BS-PLCNet: Band-split Packet Loss Concealment Network with Multi-task Learning Framework and Multi-discriminators
Zihan Zhang, Jiayao Sun, Xianjun Xia, Chuanzeng Huang, Yijian Xiao, Lei Xie
TL;DR
BS-PLCNet addresses packet loss in VoIP by splitting the signal into wide-band and high-band paths, processing them with a large GCRN and a lightweight GRU, respectively, under a multi-task learning framework that includes $f_0$ prediction and linguistic awareness. The model is augmented with multiple discriminators (MPD, MFD, MetricGAN+) to enhance perceptual quality, and the loss combines PLCPA, MAE, $f_0$, Whisper-based linguistic cues, and GAN terms. Experimental results on realistic loss patterns and diverse datasets show that the proposed auxiliary tasks and discriminators improve MOS, WER, and overall score, with the full BS-PLCNet achieving a top ranking in ICASSP 2024 PLC Challenge. The approach yields a compact model with strong ASR compatibility and practical runtime, making it viable for real-time PLC in VoIP systems.
Abstract
Packet loss is a common and unavoidable problem in voice over internet phone (VoIP) systems.
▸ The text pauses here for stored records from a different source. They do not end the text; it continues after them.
(** C6: whatever integers and sort value [_search_news] is given, the one
    request it sends carries a [display] between 1 and 100 and a [start]
    between 1 and 1000, which are the given ones when these are in range,
    and the given sort value when it is [sim] (relevance) or [date], [sim]
    otherwise. *)
Theorem search_news_clamps (q : string) (d s : Z) (so : string) st :
  credentials_missing self = false ->
  exists p,
    calls (_search_news self session_get py_repr q d s so st).2
    = calls st ++ [HttpGet NAVER_API_BASE_URL (naver_headers self) p]
    /\ query p = q
    /\ display p = Z.max 1 (Z.min d 100) /\ 1 <= display p <= 100
    /\ start p = Z.max 1 (Z.min s 1000) /\ 1 <= start p <= 1000
    /\ (1 <= d <= 100 -> display p = d)
    /\ (1 <= s <= 1000 -> start p = s)
    /\ (so = "sim" \/ so = "date" -> sort p = so)
    /\ (so <> "sim" -> so <> "date" -> sort p = "sim").
Proof.
  intros Hc. exists (search_params q d s so).
  rewrite search_news_unfold by exact Hc. cbn [snd calls search_params query display start sort].
  split; [reflexivity|]. split; [reflexivity|].
  split; [reflexivity|]. split; [lia|].
  split; [reflexivity|]. split; [lia|].
  split; [lia|]. split; [lia|]. split.
  - intros [->| ->]; reflexivity.
  - intros H1 H2. unfold str_in. cbn [existsb].
    apply String.eqb_neq in H1, H2. now rewrite H1, H2.
Qed.

(** Every category of the registry has a first keyword. *)
Lemma lookup_category_keywords c info :
  lookup_category NEWS_CATEGORIES c = Some info ->
  exists q rest, keywords info = q :: rest.
Proof.
  unfold NEWS_CATEGORIES. cbn [lookup_category].
  repeat (destruct (String.eqb _ c); [intros [= <-]; eexists _, _; reflexivity|]).
  discriminate.
Qed.

(** The two cases of [_get_category_news]. *)
Lemma get_category_news_cases c d so st :
  match lookup_category NEWS_CATEGORIES c with
  | None =>
      _get_category_news self session_get py_repr c d so st
      = (Ok [text_content (unknown_category_text c)], st)
  | Some info =>
      exists q rest,
        keywords info = q :: rest
        /\ _get_category_news self session_get py_repr c d so st
           = _search_news self session_get py_repr q d 1 so st
  end.
Proof.
  unfold _get_category_news, bind, lift. cbn [registry_get].
  destruct (lookup_category NEWS_CATEGORIES c) as [info|] eqn:E; [|reflexivity].
  destruct (lookup_category_keywords c info E) as (q & rest & Hk).
  exists q, rest. split; [exact Hk|]. now rewrite Hk.
Qed.

End Search.

Section Credentials.

Context (self : server)
        (session_get : list event -> string -> headers -> params -> result response)
        (py_repr : list string -> string)
        (messages_create : list event -> completion_request -> result (list string))
        (json_dumps_news : list (string * string * string) -> string)
        (json_dumps_keywords : pyval -> string)
        (now : string)
        (call_error_text : string -> gmap string pyval -> string).

Lemma generate_news_report_missing topic kws n links st :
  credentials_missing self = true ->
  _generate_news_report self session_get py_repr now topic kws n links st
  = (Ok [text_content credentials_missing_text], (_ensure_session st).2).
Proof.
  intros Hc. unfold _generate_news_report, bind, ret. rewrite Hc.
  unfold _ensure_session. now destruct (session st).
Qed.

Lemma search_and_summarize_news_missing kws n curation st :
  credentials_missing self = true ->
  _search_and_summarize_news self session_get messages_create json_dumps_news
                             json_dumps_keywords now kws n curation st
  = (Ok [text_content credentials_missing_text], (_ensure_session st).2).
Proof.
  intros Hc. unfold _search_and_summarize_news, bind, ret. rewrite Hc.
  unfold _ensure_session. now destruct (session st).
Qed.

Lemma search_and_summarize_news_no_client kws n curation st :
  credentials_missing self = false -> claude_client self = None ->
  _search_and_summarize_news self session_get messages_create json_dumps_news
                             json_dumps_keywords now kws n curation st
  = (Ok [text_content claude_key_missing_text], (_ensure_session st).2).
Proof.
  intros Hc Hk. unfold _search_and_summarize_news, bind, ret. rewrite Hc, Hk.
  unfold _ensure_session. now destruct (session st).
Qed.

(** The binding of the arguments of [get_category_news] when only the
    category is given: ten results, sorted by date. *)
Lemma call_get_category_news_default c st :
  call_get_category_news self session_get py_repr call_error_text {[ "category" := PStr c ]} st
  = _get_category_news self session_get py_repr c 10 "date" st.
Proof.
  unfold call_get_category_news.
  assert (Ha : accepts ["category"; "display"; "sort"] {[ "category" := PStr c ]} = true).
  { unfold accepts. apply bool_decide_eq_true_2. rewrite dom_singleton_L. set_solver. }
  rewrite Ha. cbn [negb]. unfold bind, lift, required, optional.
  rewrite lookup_singleton_eq.
  rewrite !lookup_singleton_ne by discriminate. reflexivity.
Qed.

Lemma handle_call_tool_calls name arguments st :
  calls (handle_call_tool self session_get py_repr messages_create json_dumps_news
                          json_dumps_keywords now call_error_text name arguments st).2
  = calls (call_tool_body self session_get py_repr messages_create json_dumps_news
                          json_dumps_keywords now call_error_text name arguments st).2.
Proof.
  unfold handle_call_tool, try_except.
  destruct (call_tool_body _ _ _ _ _ _ _ _ _ _ _) as [[out|e] st']; [reflexivity|].
  now destruct (is_Exception e).
Qed.

(** C7: [_get_category_news] answers a category that is not in the
    registry with the unknown-category message, sending nothing; for a
    category of the registry it searches for the first keyword of the
    category, with the sort value it is given, which is [date] when the
    call gives none: a call for the category [tech] alone sends a search
    for ["IT"] sorted by date. *)
Theorem get_category_news_spec :
  (forall c d so st,
      match lookup_category NEWS_CATEGORIES c with
      | None =>
          _get_category_news self session_get py_repr c d so st
          = (Ok [text_content (unknown_category_text c)], st)
      | Some info =>
          exists q rest,
            keywords info = q :: rest
            /\ _get_category_news self session_get py_repr c d so st
               = _search_news self session_get py_repr q d 1 so st
      end)
  /\ (forall c st,
         call_tool_body self session_get py_repr messages_create json_dumps_news json_dumps_keywords
                        now call_error_text "get_category_news"
                        {[ "category" := PStr c ]} st
         = _get_category_news self session_get py_repr c 10 "date" st)
  /\ (exists info, lookup_category NEWS_CATEGORIES "tech" = Some info
                   /\ hd_error (keywords info) = Some "IT")
  /\ (forall st,
         calls (handle_call_tool self session_get py_repr messages_create json_dumps_news
                                 json_dumps_keywords now call_error_text "get_category_news"
                                 {[ "category" := PStr "tech" ]} st).2
         = calls st
           ++ if credentials_missing self then []
              else [HttpGet NAVER_API_BASE_URL (naver_headers self)
                            {| query := "IT"; display := 10; start := 1; sort := "date" |}]).
Proof.
  split; [apply get_category_news_cases|].
  split; [intros c st; apply call_get_category_news_default|].
  split; [eexists; split; reflexivity|].
  intros st. rewrite handle_call_tool_calls.
  change (call_tool_body _ _ _ _ _ _ _ _ "get_category_news" ?a st)
    with (call_get_category_news self session_get py_repr call_error_text a st).
  rewrite call_get_category_news_default.
  change (_get_category_news self session_get py_repr "tech" 10 "date" st)
    with (_search_news self session_get py_repr "IT" 10 1 "date" st).
  destruct (credentials_missing self) eqn:Hc.
  - rewrite search_news_missing by exact Hc. rewrite app_nil_r. apply ensure_session_calls.
  - rewrite search_news_unfold by exact Hc. reflexivity.
Qed.

End Credentials.

(** C8: without the search credentials, [_search_news],
    [_generate_news_report], [_search_and_summarize_news] and, for a category of
    the registry, [_get_category_news] answer with the one text that says the
    credentials are not set, and send nothing; with them but without the
    completion client, which is there only when the environment holds a
    non-empty key, [_search_and_summarize_news] answers with the one text that
    says the key is not set, and sends nothing. *)
Theorem missing_credentials_checked_first :
  forall self session_get py_repr messages_create json_dumps_news json_dumps_keywords now st,
    (credentials_missing self = true ->
     (forall q d s so,
         (_search_news self session_get py_repr q d s so st).1
         = Ok [text_content credentials_missing_text]
         /\ calls (_search_news self session_get py_repr q d s so st).2 = calls st)
     /\ (forall c d so info,
            lookup_category NEWS_CATEGORIES c = Some info ->
            (_get_category_news self session_get py_repr c d so st).1
            = Ok [text_content credentials_missing_text]
            /\ calls (_get_category_news self session_get py_repr c d so st).2 = calls st)
     /\ (forall topic kws n links,
            (_generate_news_report self session_get py_repr now topic kws n links st).1
            = Ok [text_content credentials_missing_text]
            /\ calls (_generate_news_report self session_get py_repr now topic kws n links st).2
               = calls st)
     /\ (forall kws n curation,
            (_search_and_summarize_news self session_get messages_create json_dumps_news
                                        json_dumps_keywords now kws n curation st).1
            = Ok [text_content credentials_missing_text]
            /\ calls (_search_and_summarize_news self session_get messages_create
                        json_dumps_news json_dumps_keywords now kws n curation st).2
               = calls st))
    /\ (credentials_missing self = false -> claude_client self = None ->
        forall kws n curation,
          (_search_and_summarize_news self session_get messages_create json_dumps_news
                                      json_dumps_keywords now kws n curation st).1
          = Ok [text_content claude_key_missing_text]
          /\ calls (_search_and_summarize_news self session_get messages_create
                      json_dumps_news json_dumps_keywords now kws n curation st).2
             = calls st)
    /\ (forall environ prompt,
           (falsy (environ !! "news_client_id") = true
            \/ falsy (environ !! "news_client_secret") = true ->
            credentials_missing (new_server environ prompt) = true)
           /\ (falsy (environ !! "claude_api_key") = true ->
               claude_client (new_server environ prompt) = None)).
Proof.
  intros self session_get py_repr messages_create json_dumps_news json_dumps_keywords now st.
  split; [|split].
  - intros Hc. split; [|split; [|split]].
    + intros q d s so. rewrite search_news_missing by exact Hc.
      split; [reflexivity|apply ensure_session_calls].
    + intros c d so info Hl.
      pose proof (get_category_news_cases self session_get py_repr c d so st) as H.
      rewrite Hl in H. destruct H as (q & rest & _ & ->).
      rewrite search_news_missing by exact Hc.
      split; [reflexivity|apply ensure_session_calls].
    + intros topic kws n links. rewrite generate_news_report_missing by exact Hc.
      split; [reflexivity|apply ensure_session_calls].
    + intros kws n curation. rewrite search_and_summarize_news_missing by exact Hc.
      split; [reflexivity|apply ensure_session_calls].
  - intros Hc Hk kws n curation.
    rewrite search_and_summarize_news_no_client by assumption.
    split; [reflexivity|apply ensure_session_calls].
  - intros environ prompt. unfold credentials_missing, new_server. cbn.
    split.
    + intros [-> | ->]; [reflexivity|apply orb_true_r].
    + intros ->. reflexivity.
Qed.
To deal with the problem, we propose a band-split packet loss concealment network (BS-PLCNet). Specifically, we split the full-band signal into wide-band (0-8kHz) and high-band (8-24kHz). The wide-band signals are processed by a gated convolutional recurrent network (GCRN), while the high-band counterpart is processed by a simple GRU network. To ensure high speech quality and automatic speech recognition (ASR) compatibility, multi-task learning (MTL) framework including fundamental frequency (f0) prediction, linguistic awareness, and multi-discriminators are used. The proposed approach tied for 1st place in the ICASSP 2024 PLC Challenge.